_Input material_

(* ===== verification/Block.v ===== *)
(** * Block devices and partitions: devices/block.c, devices/partition.c

    A driver is a state [R] with the two functions of struct block_operations;
    the contents of a sector are the list of its 512 bytes.  struct block wraps a
    driver.  A partition is a driver again, whose state is the struct block it
    lies on, so the same functions serve disks and partitions.

    [driver_laws] says what a driver promises to block.c, the class
    [BlockDevice] what block.c promises to the file system.  The disk driver
    (devices/ide.c, file IdeThms) keeps the [driver_laws]; [ramdisk] is a simpler
    driver that does, for the examples.

    malloc is called for descriptors and buffers whose contents are modelled
    elsewhere; [mallocs] lists the outcomes of the next calls (true for success),
    all calls succeed when it is empty. *)

From Stdlib Require Import String.
From S2P Require Import Prelude Printf.
Local Open Scope Z_scope.

Definition BLOCK_SECTOR_SIZE : Z := 512.

(** enum block_type, with its numbers. *)
Inductive block_kind :=
  BLOCK_KERNEL | BLOCK_FILESYS | BLOCK_SCRATCH | BLOCK_SWAP | BLOCK_RAW | BLOCK_FOREIGN.
#[export] Instance block_kind_eq_dec : EqDecision block_kind.
Proof. solve_decision. Defined.
Definition kind_no (k : block_kind) : nat :=
  match k with
  | BLOCK_KERNEL => 0 | BLOCK_FILESYS => 1 | BLOCK_SCRATCH => 2 | BLOCK_SWAP => 3
  | BLOCK_RAW => 4 | BLOCK_FOREIGN => 5
  end.
Definition BLOCK_ROLE_CNT : nat := 4.
Definition BLOCK_CNT : nat := 6.
Definition block_type_name (k : block_kind) : string :=
  match k with
  | BLOCK_KERNEL => "kernel" | BLOCK_FILESYS => "filesys" | BLOCK_SCRATCH => "scratch"
  | BLOCK_SWAP => "swap" | BLOCK_RAW => "raw" | BLOCK_FOREIGN => "foreign"
  end%string.

(** struct block_operations, applied to the driver's data. *)
Record block_operations (R : Type) := mk_operations {
  op_read : Z → M R (list Z);
  op_write : Z → list Z → M R unit;
}.
Arguments mk_operations {R} _ _.
Arguments op_read {R} _ _.
Arguments op_write {R} _ _ _.

(** struct block.  The fields name, type and size are called like the functions
    that return them. *)
Record block (R : Type) := mk_block {
  aux : R;
  block_name : list Z;
  block_type : block_kind;
  block_size : Z;
  read_cnt : Z;
  write_cnt : Z;
}.
Arguments mk_block {R} _ _ _ _ _ _.
Arguments aux {R} _.
Arguments block_name {R} _.
Arguments block_type {R} _.
Arguments block_size {R} _.
Arguments read_cnt {R} _.
Arguments write_cnt {R} _.

Section block.
Context {R : Type} (ops : block_operations R).

Definition set_aux (r : R) (b : block R) : block R :=
  mk_block r (block_name b) (block_type b) (block_size b) (read_cnt b) (write_cnt b).
Definition count_read (b : block R) : block R :=
  mk_block (aux b) (block_name b) (block_type b) (block_size b) (u64 (read_cnt b + 1)) (write_cnt b).
Definition count_write (b : block R) : block R :=
  mk_block (aux b) (block_name b) (block_type b) (block_size b) (read_cnt b) (u64 (write_cnt b + 1)).

Definition check_sector (sector : Z) : M (block R) unit :=
  b ← get; if block_size b <=? sector then panic else mret tt.
Definition block_read (sector : Z) : M (block R) (list Z) :=
  check_sector sector;;
  buffer ← zoom aux set_aux (op_read ops sector);
  modify count_read;;
  mret buffer.
Definition block_write (sector : Z) (buffer : list Z) : M (block R) unit :=
  check_sector sector;;
  b ← get;
  assert (negb (bool_decide (block_type b = BLOCK_FOREIGN)));;
  zoom aux set_aux (op_write ops sector buffer);;
  modify count_write.

(** partition_read and partition_write: the driver of a partition that starts at
    sector [start] of a block device. *)
Definition partition_read (start sector : Z) : M (block R) (list Z) :=
  block_read (u32 (start + sector)).
Definition partition_write (start sector : Z) (buffer : list Z) : M (block R) unit :=
  block_write (u32 (start + sector)) buffer.
Definition partition_operations (start : Z) : block_operations (block R) :=
  mk_operations (partition_read start) (partition_write start).
End block.

(** ** The list of devices *)

(** What block_register stores about a device; [dev_ops] stands for the
    operations and their data: the driver of a disk, or a partition. *)
Inductive device_ops := Disk (unit : Z) | Partition (on : nat) (start : Z).
Record device := mk_device {
  dev_name : list Z;
  dev_type : block_kind;
  dev_sectors : Z;
  dev_ops : device_ops;
}.
(** all_blocks, in the order of registration, and block_by_role, whose elements
    are positions in this list. *)
Record registry := mk_registry {
  all_blocks : list device;
  block_by_role : list (option nat);
}.
Definition extended_table : list Z :=
  replicate 446 0 ++ example_entry 0x05 10 40 ++ replicate 48 0 ++ [0x55; 0xaa].
Lemma partition_scan_extended_witness :
  match partition_scan ramdisk_operations 30 (example_scan extended_table) with Ok _ => False | _ => True end.
Proof.
  pose (pt := extended_table). destruct (partition_scan _ _ _) as [[[] s']| | |] eqn:E; [|done..]. revert E.
  apply (partition_scan_extended ramdisk_operations 100 ramdisk_ok (λ r, r) 30 (example_scan pt));
    [apply ramdisk_laws|by apply example_ok|done|by left|].
  assert (∀ e, e ∈ table_entries pt → is_extended (e_type e) = true → e_offset e = 10) as Ho.
  { intros e He Hx. by repeat (apply elem_of_cons in He as [->|He]; [done|]); inversion He. }
  apply Forall_forall. intros e He Hx. rewrite (Ho e) by done. split; [done|]. intros e' He' Hx'.
  by rewrite (Ho e').
Defined.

_Exercise requirements_
From the records above, report the count of lines containing "with" and nothing more.

_Task output_
5